Cerebral vasospasm is primarily diagnosed using transcranial Doppler, which measures the velocity of blood flowing through cerebral arteries. Increased velocities indicate narrowing of the blood vessels. Vasospasm is considered significant at velocities exceeding 120 cm/second and severe at velocities above 200 cm/second.

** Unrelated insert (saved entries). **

(** * yt_downloader: a shallow embedding of the download queue, the worker
      pipeline and the size/time estimator of [yt_downloader.py].

    The Python program is a Tk front end over external tools: the [yt_dlp]
    fetcher, the [ffmpeg] media tool run through [subprocess.run], the
    speed probe made with [requests], and the file system reached through
    [os.remove].  The tools are taken as an environment ([Env]) that
    answers each call, the files on disk as a set of paths; everything the
    program itself decides (format selection, mark normalisation, the
    command lines, the order of the stages, what is logged and what is
    scheduled on the UI loop, what is deleted and when) is translated
    function by function.

    Text is modelled by [string] (one byte per character, ASCII).  A
    number is the rational it denotes ([Z] or [Q]).  Where the program
    turns text into a float, scales a size by 1024 or divides a size by a
    speed, the result is rounded to the nearest float ([round_float]); the
    percentage of the progress hook, the measured speed and the audio size
    are kept as the exact quotients and products. *)

From Stdlib Require Import Ascii String ZArith QArith Qround Qpower Qabs Lqa.
From stdpp Require Import base decidable option list strings pretty gmap.

Local Open Scope Z_scope.

(** ** Python built-ins used by the program *)

Module Py.

(** [str.isspace] on the ASCII range: TAB..CR, FS..US and the blank. *)
Definition is_space (c : ascii) : bool :=
  let n := N_of_ascii c in
  ((9 <=? n) && (n <=? 13) || (28 <=? n) && (n <=? 32))%N.

Fixpoint lstrip (s : string) : string :=
  match s with
  | "" => ""
  | String c s' => if is_space c then lstrip s' else s
  end.

Fixpoint rstrip (s : string) : string :=
  match s with
  | "" => ""
  | String c s' =>
      match rstrip s' with
      | "" => if is_space c then "" else String c ""
      | r => String c r
      end
  end.

(** [s.strip()] *)
Definition strip (s : string) : string := rstrip (lstrip s).

(** [c in s] for a one-character [c] *)
Fixpoint contains (c : ascii) (s : string) : bool :=
  match s with
  | "" => false
  | String a s' => if decide (a = c) then true else contains c s'
  end.

(** truthiness of a string: [bool(s)] *)
Definition truthy (s : string) : bool :=
  match s with "" => false | _ => true end.

Definition is_digit (c : ascii) : bool :=
  let n := N_of_ascii c in ((48 <=? n) && (n <=? 57))%N.

(** [all(P(c) for c in s)] *)
Fixpoint forall_chars (P : ascii -> bool) (s : string) : bool :=
  match s with
  | "" => true
  | String c s' => P c && forall_chars P s'
  end.

Definition all_digits (s : string) : bool := forall_chars is_digit s.

(** [s.isdigit()]: false on the empty string *)
Definition isdigit (s : string) : bool := truthy s && all_digits s.

(** [s[-1:]] as an optional character *)
Fixpoint last_char (s : string) : option ascii :=
  match s with
  | "" => None
  | String c "" => Some c
  | String _ s' => last_char s'
  end.

(** [s[:-1]] *)
Fixpoint drop_last (s : string) : string :=
  match s with
  | "" => ""
  | String _ "" => ""
  | String c s' => String c (drop_last s')
  end.

(** [s.endswith(c)] for a one-character suffix *)
Definition endswith (c : ascii) (s : string) : bool :=
  match last_char s with
  | Some a => bool_decide (a = c)
  | None => false
  end.

(** [s[:n]] and [s[n:]] for [0 <= n] *)
Fixpoint take (n : nat) (s : string) : string :=
  match n, s with
  | O, _ => ""
  | _, "" => ""
  | S n', String c s' => String c (take n' s')
  end.

Fixpoint drop (n : nat) (s : string) : string :=
  match n, s with
  | O, _ => s
  | _, "" => ""
  | S n', String _ s' => drop n' s'
  end.

(** [s.rfind(c)]: index of the last occurrence, [-1] when there is none *)
Fixpoint rfind_from (i : Z) (c : ascii) (s : string) : Z :=
  match s with
  | "" => -1
  | String a s' =>
      let r := rfind_from (i + 1) c s' in
      if decide (r = -1) then (if decide (a = c) then i else -1) else r
  end.

Definition rfind (c : ascii) (s : string) : Z := rfind_from 0 c s.

(** [s.lower()] on ASCII letters *)
Definition lower_char (c : ascii) : ascii :=
  let n := N_of_ascii c in
  if ((65 <=? n) && (n <=? 90))%N then ascii_of_N (n + 32) else c.

Fixpoint lower (s : string) : string :=
  match s with
  | "" => ""
  | String c s' => String (lower_char c) (lower s')
  end.

(** [sub in s] *)
Fixpoint is_infix (sub s : string) : bool :=
  String.prefix sub s ||
  match s with
  | "" => false
  | String _ s' => is_infix sub s'
  end.

(** [format(z, '02d')]: the decimal numeral, zero-padded to two columns;
    a numeral that already fills two columns (a negative digit included)
    is left alone. *)
Definition fmt_02d (z : Z) : string :=
  let s := pretty z in
  if (String.length s <? 2)%nat then "0" +:+ s else s.

End Py.

(** ** [os.path] (POSIX flavour) *)

Module OsPath.

(** The scan of [genericpath._splitext] that skips leading dots of the
    file name: is there a character other than ['.'] in
    [p[filenameIndex:dotIndex]]? *)
Fixpoint has_non_dot (n : nat) (s : string) : bool :=
  match n, s with
  | O, _ => false
  | _, "" => false
  | S n', String c s' =>
      if decide (c = "."%char) then has_non_dot n' s' else true
  end.

(** [os.path.splitext(p)] *)
Definition splitext (p : string) : string * string :=
  let sepIndex := Py.rfind "/"%char p in
  let dotIndex := Py.rfind "."%char p in
  if decide (sepIndex < dotIndex) then
    let filenameIndex := sepIndex + 1 in
    if has_non_dot (Z.to_nat (dotIndex - filenameIndex))
                   (Py.drop (Z.to_nat filenameIndex) p)
    then (Py.take (Z.to_nat dotIndex) p, Py.drop (Z.to_nat dotIndex) p)
    else (p, "")
  else (p, "").

(** [os.path.join(a, b)] for a relative [b] *)
Definition join (a b : string) : string :=
  if Py.truthy a && negb (Py.endswith "/"%char a)
  then a +:+ "/" +:+ b
  else a +:+ b.

End OsPath.

(** ** Configuration constants *)

Definition FFMPEG_CMD : string := "ffmpeg".
Definition MAX_WORKERS : Z := 2.

(** ** Floats *)

(** A Python float is an IEEE 754 double, held here as the rational it
    denotes.  [round_float q] is the double nearest to [q], ties going to
    the even mantissa: 53 bits of mantissa, exponents down to the
    subnormal 2^-1074.  Exponents are not bounded above by [round_float]
    itself: a result of 2^1024 or more is what Python turns into [inf] or
    [OverflowError], and the code that rounds says what happens then. *)

(** [floor(log2(q))] for [0 < q] *)
Definition Qlog2 (q : Q) : Z :=
  let k := Z.log2 (Qnum q) - Z.log2 (Zpos (Qden q)) in
  if Qle_bool (2 ^ k) q then k else k - 1.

Other diagnostic methods include:
- Cerebral angiography, which uses contrast dye to visualize vasospasm
- CT scanning, which helps stage subarachnoid hemorrhage and predict vasospasm risk

== Prediction and prevention ==
Several approaches have been developed to predict and prevent vasospasm following subarachnoid hemorrhage. The modified Fischer scale, which uses parameters such as clot volume and distribution on CT scans, helps predict the risk and prognosis of vasospasm. There is also evidence that aneurysm repair through coiling, compared to microsurgical repair, may reduce the risk of vasospasm.

Nimodipine, an oral calcium channel blocker, is the standard drug for the prevention of vasospasm following subarachnoid hemorrhage. While it does not reverse vasospasm once it has occurred, it is effective in reducing the overall incidence. Early mobilization and rehabilitation have also been shown to significantly decrease the frequency and severity of vasospasm in some prospective interventional studies.

== Treatment ==
The management of vasospasm includes supportive management such as staying within adequate blood pressure and heart rate ranges, managing seizures, and providing supportive care. Despite various investigational preventive treatments, most have not shown consistent efficacy. An example is IV magnesium sulfate, which was initially considered for its neuroprotective properties, but was not found to be effective in reducing the risk of vasospasm or infarction in the large multicenter IMASH and IMASH-2 trials

Current clinical treatments include:
- Intra-arterial vasodilators, such as nimodipine, delivered via catheter as a slow bolus injection.
- Endovascular mechanical angioplasty, performed within two hours of symptom onset, which can also be paired with intra-arterial vasodilators.

While fluid therapy is beneficial for patients with poor neurological status, prophylactic hypervolemia or hypertension is not recommended due to the risk of complications, as outlined by the American Heart Association guidelines.